Una Harkin

Personal information
- Full name: Una Matilda Harkin
- Date of birth: 2 January 1983 (age 43)
- Place of birth: Derry, Northern Ireland
- Position: Centre-back

Senior career*
- Years: Team / Apps / (Gls)
- 2007: Keflavík / 9 / (2)

International career^{‡}
- 2006–: Northern Ireland

= Una Harkin =

Northern Irish footballer (born 1983)

Una Matilda Harkin (born 20 January 1983) is an Irish Gaelic and association football player. In Gaelic football, she is known for her time as a Derry player, reaching the 2008 All-Ireland Junior Ladies' Football Championship final with them, and in soccer for her career with Keflavík and Northern Ireland.

==Gaelic football==
In August 2008 Harkin emigrated to Sharjah in the United Arab Emirates to take up a teaching position at Sharjah English School. She flew back the following month to play for Derry in their All-Ireland Junior Ladies' Football Championship final defeat to London at Croke Park. Harkin had played her club football with Doire Colmcille CLG.

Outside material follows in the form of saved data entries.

(** * Memory retrieval and adaptive weighting (YutongCode/new_adaptive_agent.py)

    A shallow embedding of the memory-graph builder, the activity locator,
    the relevance scorer, the adaptive search weights and the query
    orchestrator, together with the properties stated about them.

    Conventions of the embedding.
    - Python floats are modelled as exact rationals ([Q]); equality of
      weights and scores is [Qeq] (written [==]).  Where rounding decides a
      property, [SearchWeights.adjust] is modelled a second time on
      binary64 numbers (module [Binary64]): the rationals with a 53-bit
      significand, every operation rounded to the nearest of them.
    - Values loaded from JSON whose shape the code does not fix (collaborator
      replies, keyword terms, attribute bags) are values of type [json]; a
      Python dict is an insertion-ordered association list with unique keys.
    - Patient records are typed by the keys the code reads: a key read by
      subscript is a field, a key read with [.get] is an optional field.
    - Code that can raise returns a [result]; code that also mutates the
      agent lives in the state-and-exception monad [M], in which the state
      written before a raise is kept, as it is in Python. *)

From Stdlib Require Import List String Ascii Bool Arith ZArith QArith Lia Lqa.
From Stdlib Require Import Qround Qpower.
From Stdlib Require Import DecimalString.
From Stdlib Require Import Permutation Sorted.
Import ListNotations.

Set Warnings "-register-all".

Local Open Scope string_scope.
Local Open Scope Q_scope.

(* ------------------------------------------------------------------ *)
(** ** Exceptions and results *)

Inductive exn : Type :=
| KeyError
| TypeError
| AttributeError
| ZeroDivisionError
| JSONDecodeError
| APIError.

Inductive result (A : Type) : Type :=
| Ok (a : A)
| Raise (e : exn).

Arguments Ok {A} a.
Arguments Raise {A} e.

Definition rbind {A B} (r : result A) (k : A -> result B) : result B :=
  match r with
  | Ok a => k a
  | Raise e => Raise e
  end.

Definition raises {A} (r : result A) : bool :=
  match r with
  | Ok _ => false
  | Raise _ => true
  end.

(* ------------------------------------------------------------------ *)
(** ** JSON values and Python dicts *)

Inductive json : Type :=
| JNull
| JBool (b : bool)
| JInt (z : Z)
| JFloat (q : Q)
| JStr (s : string)
| JList (l : list json)
| JDict (d : list (string * json)).

Definition dict := list (string * json).

(** [d.get(k)]: the value stored under [k], if any. *)
Fixpoint dict_get (k : string) (d : dict) : option json :=
  match d with
  | [] => None
  | (k', v) :: d' => if String.eqb k k' then Some v else dict_get k d'
  end.

(** [d[k] = v]: replaces the value in place when the key is present and
    appends the item otherwise (insertion order is kept). *)
Fixpoint dict_set (k : string) (v : json) (d : dict) : dict :=
  match d with
  | [] => [(k, v)]
  | (k', v') :: d' =>
      if String.eqb k k' then (k, v) :: d' else (k', v') :: dict_set k v d'
  end.

(** [d.update(other)]. *)
Definition dict_update (d other : dict) : dict :=
  fold_left (fun acc kv => dict_set (fst kv) (snd kv) acc) other d.

(** [x[k]] on a JSON value: [KeyError] on a dict without the key,
    [TypeError] on a value that is not a dict. *)
Definition getitem (x : json) (k : string) : result json :=
  match x with
  | JDict d =>
      match dict_get k d with
      | Some v => Ok v
      | None => Raise KeyError
      end
  | _ => Raise TypeError
  end.

(** [x == s] for a string literal [s]. *)
Definition eq_str (x : json) (s : string) : bool :=
  match x with
  | JStr s' => String.eqb s' s
  | _ => false
  end.

(** Python truthiness of a JSON value. *)
Definition truthy (x : json) : bool :=
  match x with
  | JNull => false
  | JBool b => b
  | JInt z => negb (Z.eqb z 0)
  | JFloat q => negb (Qeq_bool q 0)
  | JStr s => negb (String.eqb s "")
  | JList l => match l with [] => false | _ => true end
  | JDict d => match d with [] => false | _ => true end
  end.

(* ------------------------------------------------------------------ *)
(** ** SearchWeights *)

Record SearchWeights : Type := mkSearchWeights {
  routine_weight : Q;
  story_weight : Q;
  min_weight : Q;
  max_weight : Q
}.

(** The dataclass defaults. *)
Definition default_weights : SearchWeights :=
  mkSearchWeights (5 # 10) (5 # 10) (2 # 10) (8 # 10).

Definition set_routine_weight (w : SearchWeights) (x : Q) : SearchWeights :=
  mkSearchWeights x (story_weight w) (min_weight w) (max_weight w).

Definition set_story_weight (w : SearchWeights) (x : Q) : SearchWeights :=
  mkSearchWeights (routine_weight w) x (min_weight w) (max_weight w).
(** * lttnganalyses.core.analysis: the windowing engine

    A shallow embedding of [src/lttnganalyses/core/analysis.py]:
    [TimeRange] with the comparison operators that [functools.total_ordering]
    derives, [AnalysisConfig], and the [Analysis] engine with its range
    gating, keyed periods, refresh interval, window close and dispatch.

    Python objects are records, [None]-able attributes are [option]s, dicts
    are [gmap]s, integers are [Z].  A method of [Analysis] is a command: a
    function from the engine state to either an exception or the new state
    with the calls it made on the outside world (the trace). *)

From Stdlib Require Import ZArith String Ascii List Bool Lia.
From stdpp Require Import base option list gmap strings pretty.

Open Scope Z_scope.

(** ** Python values and exceptions *)

Module Py.

(** The exceptions the engine can raise.  [LoopFuel] is not a Python
    exception: it marks a [while] loop cut short by the model's fuel, and
    [advance_range_fuel] shows that the engine never produces it. *)
Inductive exn := IndexError | TypeError | KeyError | LoopFuel.

Inductive result (A : Type) : Type :=
| Ok (a : A)
| Raise (e : exn).
Arguments Ok {A} a.
Arguments Raise {A} e.

(** Field payloads of an event: integers and strings. *)
Inductive value := VInt (z : Z) | VStr (s : string).

#[global] Instance value_eq_dec : EqDecision value.
Proof. solve_decision. Defined.

(** [str(v)] *)
Definition str (v : value) : string :=
  match v with
  | VInt z => pretty z
  | VStr s => s
  end.

(** Truth value of an [int]-or-[None] attribute: [None] and [0] are false. *)
Definition truthy_int (o : option Z) : bool :=
  match o with
  | Some z => negb (z =? 0)
  | None => false
  end.

(** Truth value of a sequence-or-[None] attribute: [None] and the empty
    sequence are false. *)
Definition truthy_seq {A : Type} (o : option (list A)) : bool :=
  match o with
  | Some (_ :: _) => true
  | _ => false
  end.

(** Truth value of a [str]-or-[None] attribute. *)
Definition truthy_str (o : option string) : bool :=
  match o with
  | Some EmptyString => false
  | Some _ => true
  | None => false
  end.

Harkin had represented Ulster in inter–provincial competition during 2005. She won an Ulster All Star award.

==Association football==
Harkin played club soccer with Institute, and in November 2006 was called into the Northern Ireland team for a UEFA Women's Euro 2009 pre–qualifier tournament in Turkey. Harkin's debut for the Irish team came against the host nation. In summer 2007 Harkin played semi–professional football in Iceland, scoring twice in a total of 12 games for Keflavík.

Harkin was unfortunate to score an own goal as Northern Ireland crashed 4–0 to England at Gillingham in March 2007. She was listed as a Drumahoe YMCA player, but also played some games for Crewe Alexandra Ladies in the English FA Women's Premier League Northern Division during 2006 – 07 and 2007–08.

In March 2008 Harkin overcame an ankle injury to play the return fixture against England at Mourneview Park, described as the biggest game of her career. National team coach Alfie Wylie said of Harkin: "Una has worked very hard and is fully committed to the cause. She is a powerful centre half who likes to go and win the ball and competes for everything; she is strong in the air and in the tackle and gives us a lot of strength in defence." An improved defensive display saw Ireland restrict their opponents to a 2–0 win.

When Harkin departed to Sharjah in 2008, she had been playing for the women's section of Linfield. She had already left by the time of their IFA Women's Challenge Cup final defeat to Glentoran Belfast United.